**Stored items**
═══
(** Claim C4: for a manager whose inputs can be counted in an [int], the
    three counters are the numbers of non-offline inputs, of offline inputs
    and of offline inputs whose source is not destroyed; the text returned is
    the category chosen by (online > 0, offline > 0) followed by the suffix
    chosen by (paused, loading > 0), Paused before Loading; loading > 0
    implies offline > 0, which leaves the twelve rows listed. *)
Theorem capture_status_desc_table (m : CaptureManager) (w : World) :
  Z.of_nat (List.length (inputs _ _ _ _ _ m)) < 2 ^ 31 ->
  (count_inputs w (inputs _ _ _ _ _ m) (mkCounters 0 0 0) =
   mkCounters (how_many _ _ (live _ _) (inputs _ _ _ _ _ m))
              (how_many _ _ (replaying _ _) (inputs _ _ _ _ _ m))
              (how_many _ _ (still_loading w) (inputs _ _ _ _ _ m)))
  /\ capture_status_desc m w =
     status_text
       (paused _ _ _ _ _ m)
       (online (count_inputs w (inputs _ _ _ _ _ m) (mkCounters 0 0 0)) >? 0)
       (offline (count_inputs w (inputs _ _ _ _ _ m) (mkCounters 0 0 0)) >? 0)
       (loading (count_inputs w (inputs _ _ _ _ _ m) (mkCounters 0 0 0)) >? 0)
  /\ ((loading (count_inputs w (inputs _ _ _ _ _ m) (mkCounters 0 0 0)) >? 0)
      = true ->
      (offline (count_inputs w (inputs _ _ _ _ _ m) (mkCounters 0 0 0)) >? 0)
      = true)
  /\ (status_text true true false false = "Online (Paused)"
      /\ status_text true false true false = "Offline (Paused)"
      /\ status_text true false true true = "Offline (Paused)"
      /\ status_text true true true false = "Mixed (Paused)"
      /\ status_text true true true true = "Mixed (Paused)"
      /\ status_text true false false false = "Mixed (Paused)"
      /\ status_text false false true true = "Offline (Loading)"
      /\ status_text false true true true = "Mixed (Loading)"
      /\ status_text false true false false = "Online"
      /\ status_text false false true false = "Offline"
      /\ status_text false true true false = "Mixed"
      /\ status_text false false false false = "Mixed")%string.
Proof.
  intros Hlen.
  pose proof (count_inputs_from_zero w _ Hlen) as Hc.
  pose proof (how_many_bounds (live _ _) (inputs _ _ _ _ _ m)) as B1.
  pose proof (how_many_bounds (replaying _ _) (inputs _ _ _ _ _ m)) as B2.
  pose proof (how_many_bounds (still_loading w) (inputs _ _ _ _ _ m)) as B3.
  pose proof (still_loading_le_replaying w (inputs _ _ _ _ _ m)) as B4.
  split; [exact Hc|]. split; [|split].
  - unfold Capture.capture_status_desc. rewrite Hc.
    cbn [online offline loading].
    set (on := how_many _ _ (live _ _) (inputs _ _ _ _ _ m)) in *.
    set (off := how_many _ _ (replaying _ _) (inputs _ _ _ _ _ m)) in *.
    set (ld := how_many _ _ (still_loading w) (inputs _ _ _ _ _ m)) in *.
    assert (E1 : (on =? 0) = negb (on >? 0)).
    { destruct (Z.eqb_spec on 0), (Z.gtb_spec on 0); cbn; lia || reflexivity. }
    assert (E2 : (off =? 0) = negb (off >? 0)).
    { destruct (Z.eqb_spec off 0), (Z.gtb_spec off 0); cbn; lia || reflexivity. }
    rewrite E1, E2.
    destruct (paused _ _ _ _ _ m), (on >? 0), (off >? 0), (ld >? 0);
      reflexivity.
  - rewrite Hc. cbn [online offline loading].
    rewrite !Z.gtb_ltb, !Z.ltb_lt. lia.
  - repeat split.
Qed.

(** *** The outcome of setting the filter, whatever the inputs do *)

Local Abbreviation with_filter :=
  (with_filter World Packet GSource GMainLoop GThread).
Local Abbreviation bind := (@bind World Packet GSource GMainLoop GThread).
Local Abbreviation ret := (@ret World Packet GSource GMainLoop GThread).
Local Abbreviation call_write :=
  (call_write World Packet GSource GMainLoop GThread).
Local Abbreviation output_packets :=
  (output_packets World Packet GSource GMainLoop GThread).
Local Abbreviation capture_manager_free :=
  (capture_manager_free World Packet GSource GMainLoop GThread).
Local Abbreviation capture_manager_add_output :=
  (capture_manager_add_output World Packet GSource GMainLoop GThread).
Local Abbreviation capture_manager_set_pause :=
  (capture_manager_set_pause World Packet GSource GMainLoop GThread).
Local Abbreviation capture_sources_count :=
  (capture_sources_count World Packet GSource GMainLoop GThread).

(** [capture_manager_set_filter] always returns, and the filter the manager
    holds afterwards is the expression when the answer is TRUE and NULL when
    it is FALSE, whatever filter it held before; nothing else in the manager
    changes. *)
Theorem capture_manager_set_filter_outcome
        (m : CaptureManager) (expr : option string) (st : State) :
  fst (capture_manager_set_filter m expr st)
  = (fst (fst (capture_manager_set_filter m expr st)),
     with_filter m
       (if fst (fst (capture_manager_set_filter m expr st))
        then expr else None))
  /\ capture_manager_filter (snd (fst (capture_manager_set_filter m expr st)))
     = (if fst (fst (capture_manager_set_filter m expr st))
        then expr else None).
Proof.
  destruct (accepts_or_first_rejection expr (inputs _ _ _ _ _ m) (world st))
    as [[w' Hacc]|(l1 & x & l2 & cb & w1 & w2 & Hl & Hacc & Hx & Hrej)].
  - unfold Capture.capture_manager_set_filter.
    rewrite (set_filter_from_accepts m _ expr st w' Hacc).
    split; reflexivity.
  - unfold Capture.capture_manager_set_filter. rewrite Hl.
    rewrite (set_filter_from_rejects m l1 x l2 expr st cb w1 w2 Hacc Hx Hrej).
    split; reflexivity.
Qed.

(** Inputs without a filter operation are passed over: when no registered
    input has one, the expression is stored and TRUE returned without any
    call and without any change to the world. *)
Theorem capture_manager_set_filter_unsupported
        (m : CaptureManager) (expr : option string) (st : State) :
  Forall (fun input => filter _ _ input = None) (inputs _ _ _ _ _ m) ->
  capture_manager_set_filter m expr st = ((true, with_filter m expr), st).
Proof.
  unfold Capture.capture_manager_set_filter.
  generalize (inputs _ _ _ _ _ m) as l.
  induction l as [|input next IH]; intros H; [reflexivity|].
  inversion H as [|? ? Hf Hnext]; subst.
  cbn [Capture.set_filter_from]. rewrite Hf. now apply IH.
Qed.

(** *** Registration *)

Variable g_source_attach : GSource -> GMainLoop -> World -> World.
Local Abbreviation capture_manager_add_input :=
  (capture_manager_add_input World Packet GSource GMainLoop GThread
                             g_source_attach).
Definition source_keywords (a : compile_args) : combined_args :=
  {| solc_binary := ca_solc_binary a;
     solc_version := ca_solc_version a;
     stdin := ca_source a;
     output_values := ca_output_values a;
     import_remappings := ca_import_remappings a;
     base_path := ca_base_path a;
     allow_paths := ca_allow_paths a;
     output_dir := ca_output_dir a;
     overwrite := ca_overwrite a;
     evm_version := ca_evm_version a;
     revert_strings := ca_revert_strings a;
     metadata_hash := ca_metadata_hash a;
     metadata_literal := ca_metadata_literal a;
     optimize := ca_optimize a;
     optimize_runs := ca_optimize_runs a;
     no_optimize_yul := ca_no_optimize_yul a;
     yul_optimizations := ca_yul_optimizations a;
     allow_empty := ca_allow_empty a;
     (* not passed *)
     source_files := PNone;
     optimize_yul := PBool false |}.

(** main.py, lines 112-177: the function returned by
    [create_compile_files(output_directory)]. *)
Definition compile_files (w : World) (output_directory : string) (a : compile_args)
  : M pyval :=
  _ <~ _compile_combined_json w output_directory (files_keywords a) [] ;;
  invoke_files w a.

(** main.py, lines 185-249: the function returned by
    [create_compile_source(output_directory)]. *)
Definition compile_source (w : World) (output_directory : string) (a : compile_args)
  : M pyval :=
  _ <~ _compile_combined_json w output_directory (source_keywords a) [] ;;
  invoke_source w a.

(* ===================================================================== *)
(** ** Predicates of the specification *)
(* ===================================================================== *)

(** [needle] occurs in [hay]. *)
Definition occurs_in (needle hay : string) : Prop :=
  exists before after, hay = (before ++ needle ++ after)%string.

(** A location that starts with the IPFS scheme, [ipfs://], or with the
    Swarm scheme, [bzzr:]. *)
Definition remote_scheme (url : string) : Prop :=
  exists rest, url = ("ipfs://" ++ rest)%string \/ url = ("bzzr:" ++ rest)%string.

(** A source entry already resolved: a dict with [content] and no [urls]. *)
Definition content_only (fileobj : pyval) : bool :=
  match fileobj with
  | PDict e => dict_has "content" e && negb (dict_has "urls" e)
  | _ => false
  end.

(** A document whose [sources] is a dict of resolved entries. *)
Definition resolved_document (input_data : pyval) : bool :=
  match input_data with
  | PDict d =>
      match dict_get "sources" d with
      | Some (PDict sources) => forallb (fun kv => content_only (snd kv)) sources
      | _ => false
      end
  | _ => false
  end.
Lemma update_mask_steps_effect_witness :
  exists m',
    update_mask_steps 0%nat tt
      [Torch.of_list1 0 [1; 0]; Torch.of_list1 0 [2; 1]]
      {[ 0%nat := Torch.of_list2 0 [[1; 1; 1]; [1; 1; 1]] ]}
    = (Ok 0%nat,
       <[0%nat := m']> {[ 0%nat := Torch.of_list2 0 [[1; 1; 1]; [1; 1; 1]] ]})
    /\ Torch.to_list2 m' = [[1; 0; 0]; [0; 0; 1]].
Proof.
  destruct (update_mask_steps_effect
              [Torch.of_list1 0 [1; 0]; Torch.of_list1 0 [2; 1]]
              {[ 0%nat := Torch.of_list2 0 [[1; 1; 1]; [1; 1; 1]] ]}
              0%nat tt (Torch.of_list2 0 [[1; 1; 1]; [1; 1; 1]]) 2 3)
    as (m' & Hrun & Hsz & Hat & _).
  - reflexivity.
  - reflexivity.
  - repeat (apply Forall_cons; split;
              [split; [reflexivity|];
               intros b Hb; (destruct b as [|[|b]]; [| |lia]); cbn; lia|]).
    constructor.
  - exists m'. split; [exact Hrun|].
    unfold Torch.to_list2. rewrite Hsz. cbn [fst snd seq map].
    rewrite !Hat by lia. reflexivity.
Defined.

(** ** The dataset container *)

Lemma position_in_range (n : nat) (idx : Z) :
  - Z.of_nat n <= idx < Z.of_nat n ->
  Torch2.position n idx = Some (Z.to_nat (idx mod Z.of_nat n)).
Proof.
  intros Hidx. unfold Torch2.position.
  destruct (Z.ltb_spec idx 0) as [Hneg|Hpos].
  - destruct (Z.leb_spec 0 (Z.of_nat n + idx)); [|lia].
    destruct (Z.ltb_spec (Z.of_nat n + idx) (Z.of_nat n)); [|lia].
    cbn. do 2 f_equal.
    apply (Z.mod_unique idx (Z.of_nat n) (-1)); lia.
  - destruct (Z.leb_spec 0 idx); [|lia].
    destruct (Z.ltb_spec idx (Z.of_nat n)); [|lia].
    cbn. by rewrite Z.mod_small by lia.
Qed.

Lemma position_out_of_range (n : nat) (idx : Z) :
  idx < - Z.of_nat n \/ Z.of_nat n <= idx ->
  Torch2.position n idx = None.
Proof.
  intros Hidx. unfold Torch2.position.
  destruct (Z.ltb_spec idx 0) as [Hneg|Hpos].
  - destruct (Z.leb_spec 0 (Z.of_nat n + idx)); [lia|reflexivity].
  - destruct (Z.ltb_spec idx (Z.of_nat n)); [lia|].
    by rewrite andb_false_r.
Qed.

(** X14.  A dataset constructed with [num_samples = S] and
    [num_nodes = N], whose sampler returns nodes of shape [[S, C, N]]:
    its length is [S], and for every index in [[-S, S)] [__getitem__]
    returns the coordinates of instance [idx mod S] (a negative index
    counts from the end), a dynamic tensor of shape [[1, N]] that is all
    zero, and an empty start location. *)
Theorem dataset_getitem_in_range {Param F : Type} `{TorchFloat F}
    (get_param_nodes : Z -> Z -> Z -> Z -> Param -> Tensor3 F)
    (d : TSPDataset Param) (S C N : nat) (idx : Z) :
  ds_num_samples d = Z.of_nat S ->
  ds_num_nodes d = Z.of_nat N ->
  size3 (get_param_nodes (ds_num_nodes d) (ds_num_samples d) (ds_seed d)
           (ds_num_tiles d) (ds_param d)) = (S, C, N) ->
  - Z.of_nat S <= idx < Z.of_nat S ->
  exists o static dynamic,
    TSPDataset__init__ get_param_nodes d = Ok o
    /\ TSPDataset__len__ o = Z.of_nat S
    /\ TSPDataset__getitem__ o idx = Ok (static, dynamic, [])
    /\ size2 static = (C, N)
    /\ (forall c k,
          at2 static c k
          = at3 (get_param_nodes (ds_num_nodes d) (ds_num_samples d)
                   (ds_seed d) (ds_num_tiles d) (ds_param d))
              (Z.to_nat (idx mod Z.of_nat S)) c k)
    /\ size2 dynamic = (1%nat, N)
    /\ (forall c k, at2 dynamic c k = fzero).
Proof.
  intros HS HN Hshape Hidx.
  unfold TSPDataset__init__, zeros3. rewrite HS, HN.
  destruct (Z.leb_spec 0 (Z.of_nat S)); [|lia].
  destruct (Z.leb_spec 0 (Z.of_nat N)); [|lia].
  cbn [andb Z.leb]. rewrite !Nat2Z.id.
  eexists _, _, _. split; [reflexivity|]. split; [reflexivity|].
  unfold TSPDataset__getitem__, Torch2.select3.
  cbn [ds_dataset ds_dynamic size3 fst snd].
  rewrite <- HS, <- HN, Hshape. cbn [fst snd].
  rewrite (position_in_range S idx Hidx). cbn [mbind option_bind].
  change (Z.to_nat 1) with 1%nat.
  split; [reflexivity|]. repeat split; intros; cbn [at2]; rewrite ?HS;
    reflexivity.
Qed.

Lemma dataset_getitem_in_range_witness :
  exists o static dynamic,
    TSPDataset__init__ (fun _ _ _ _ _ => unit_square 0%R 1%R 3)
      (mk_TSPDataset 4 3 7 1 tt) = Ok o
    /\ TSPDataset__len__ o = Z.of_nat 3
    /\ TSPDataset__getitem__ o (-1) = Ok (static, dynamic, [])
    /\ size2 static = (2%nat, 4%nat)
    /\ (forall c k,
          at2 static c k
          = at3 (unit_square 0%R 1%R 3) (Z.to_nat (-1 mod Z.of_nat 3)) c k)
    /\ size2 dynamic = (1%nat, 4%nat)
    /\ (forall c k, at2 dynamic c k = fzero).
Proof.
  apply (dataset_getitem_in_range
           (fun _ _ _ _ _ => unit_square 0%R 1%R 3)
           (mk_TSPDataset 4 3 7 1 tt) 3 2 4 (-1));
    [reflexivity|reflexivity|reflexivity|cbn; lia].
Defined.
(** * The map popup wrapper [DrawPopup] and the table storage helpers

    A shallow embedding of two pieces of the repository:

    - the React component [DrawPopup], which keeps a [mapboxgl.Popup]
      pinned to a coordinate of a map and recomputes its offset and
      anchor on every map movement;
    - [tableStorageGetter] / [tableStorageSetter], which keep the UI
      state of a table under a key prefix of a browser storage.

    JavaScript numbers are IEEE 754 doubles, modelled by the kernel's
    primitive floats; objects used as maps are finite maps over their
    own string-keyed properties; code that mutates [this], the DOM or a
    map's listeners is written in a state-and-exception monad.  Of the two
    variants of the component in the repository, the one embedded is the
    one with [_setMap], [_removeMap] and [_remove].  The libraries the
    code calls are not part of the repository: the popup of mapbox-gl is
    an interface, the event emitter of a map, the DOM and the animation
    frames of the browser are small models, and lodash [get] and [set] are
    modelled after lodash 4.17.21 on the own properties of plain objects
    and strings; what a value inherits from the prototypes of the runtime
    is outside the model. *)

From Stdlib Require Import PrimFloat.
From Stdlib Require Uint63 DecimalString.
From stdpp Require Import base option list strings gmap.

Set Warnings "-register-all".

(** ** JavaScript numbers and exceptions *)

Module Js.

Abbreviation number := float.

(** [a > b] and [a < b] on numbers: false as soon as one side is NaN. *)
Definition gt (a b : number) : bool := PrimFloat.ltb b a.
Definition lt (a b : number) : bool := PrimFloat.ltb a b.

(** Falsy numbers are [0], [-0] and [NaN]. *)
Definition number_truthy (a : number) : bool :=
  negb (PrimFloat.eqb a 0%float) && PrimFloat.eqb a a.

Inductive Error : Type :=
| TypeError      (* property read of null/undefined, value not iterable *)
| NotFoundError  (* DOMException of removeChild *)
| LibraryError.  (* an exception raised inside a third-party library *)

Inductive Completion (A : Type) : Type :=
| Ok (a : A)
| Throw (e : Error).
Arguments Ok {A} a.
Arguments Throw {A} e.

End Js.

(** ** The popup wrapper *)

Module DrawPopup.
Import Js.

Definition DEFAULT_MAX_WIDTH : string := "260px".
Definition ANCHOR_DELIMITER : string := "-".

(** Values that travel through [props.location] and the popup options. *)
Inductive JsVal : Type :=
| VUndefined
| VNull
| VBool (b : bool)
| VNum (a : number)
| VStr (s : string)
| VArr (elems : list JsVal)
| VObj (fields : list (string * JsVal)).

Definition truthy (v : JsVal) : bool :=
  match v with
  | VUndefined | VNull => false
  | VBool b => b
  | VNum a => number_truthy a
  | VStr s => negb (String.eqb s EmptyString)
  | VArr _ | VObj _ => true
  end.

(** [a !== b] where [a] is a number or [undefined] (the only shapes of a
    coordinate read back from the popup).  An array or an object on the
    right is a reference and never identical to such a primitive. *)
Definition strictEquals (a b : JsVal) : bool :=
  match a, b with
  | VUndefined, VUndefined => true
  | VNull, VNull => true
  | VBool p, VBool q => Bool.eqb p q
  | VNum p, VNum q => PrimFloat.eqb p q
  | VStr p, VStr q => String.eqb p q
  | _, _ => false
  end.

Definition strictNotEquals (a b : JsVal) : bool := negb (strictEquals a b).

(** [Array.prototype.join] on an array of strings. *)
Definition join (l : list string) (sep : string) : string := String.concat sep l.

Module Point.
Record t : Type := mk { x : number; y : number }.
End Point.

Module DOMRect.
Record t : Type := mk { x : number; y : number }.
End DOMRect.

Module LngLat.
Record t : Type := mk { lng : number; lat : number }.
End LngLat.

(** What the wrapper reads of a DOM element. *)
Record Element : Type := mkElement { offsetWidth : number; offsetHeight : number }.

Abbreviation MapId := nat.
Abbreviation NodeId := nat.

(** The fields of a [mapboxgl.Popup] the wrapper touches. *)
Module Popup.
Record t : Type := mk {
  _container : option Element;
  _content : option Element;
  _tip : option Element;
  _map : option MapId;
  _lngLat : option LngLat.t;
  _pos : option Point.t;
  options : gmap string JsVal
}.

Definition set_container (e : option Element) (p : t) : t :=
  mk e (_content p) (_tip p) (_map p) (_lngLat p) (_pos p) (options p).

Definition set_content (e : option Element) (p : t) : t :=
  mk (_container p) e (_tip p) (_map p) (_lngLat p) (_pos p) (options p).

Definition set_tip (e : option Element) (p : t) : t :=
  mk (_container p) (_content p) e (_map p) (_lngLat p) (_pos p) (options p).

Definition set_map (m : option MapId) (p : t) : t :=
  mk (_container p) (_content p) (_tip p) m (_lngLat p) (_pos p) (options p).

Definition set_options (o : gmap string JsVal) (p : t) : t :=
  mk (_container p) (_content p) (_tip p) (_map p) (_lngLat p) (_pos p) o.

Definition set_lngLat (l : option LngLat.t) (p : t) : t :=
  mk (_container p) (_content p) (_tip p) (_map p) l (_pos p) (options p).

Definition set_pos (q : option Point.t) (p : t) : t :=
  mk (_container p) (_content p) (_tip p) (_map p) (_lngLat p) q (options p).

(** [getLngLat()] returns the coordinate the popup is rendered at. *)
Definition getLngLat (p : t) : option LngLat.t := _lngLat p.
End Popup.

Module Props.
Record t : Type := mk {
  map : option MapId;
  location : JsVal;
  options : option (gmap string JsVal)
}.
End Props.

(** The geometry the browser reports: the bounding rectangle of every
    map container, the page scroll and the size of the document element. *)
Record Page : Type := mkPage {
  getBoundingClientRect : MapId -> DOMRect.t;
  scrollX : number;
  scrollY : number;
  clientHeight : number;
  clientWidth : number
}.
═══
**TASK TO COMPLETE**
Take the lines above from the one containing "destruct (Z.eqb_spec off" to the one containing "Local Abbreviation call_write" and retype them exactly, both ends included, with nothing added.

**EXERCISE RESPONSE**
    { destruct (Z.eqb_spec off 0), (Z.gtb_spec off 0); cbn; lia || reflexivity. }
    rewrite E1, E2.
    destruct (paused _ _ _ _ _ m), (on >? 0), (off >? 0), (ld >? 0);
      reflexivity.
  - rewrite Hc. cbn [online offline loading].
    rewrite !Z.gtb_ltb, !Z.ltb_lt. lia.
  - repeat split.
Qed.

(** *** The outcome of setting the filter, whatever the inputs do *)

Local Abbreviation with_filter :=
  (with_filter World Packet GSource GMainLoop GThread).
Local Abbreviation bind := (@bind World Packet GSource GMainLoop GThread).
Local Abbreviation ret := (@ret World Packet GSource GMainLoop GThread).
Local Abbreviation call_write :=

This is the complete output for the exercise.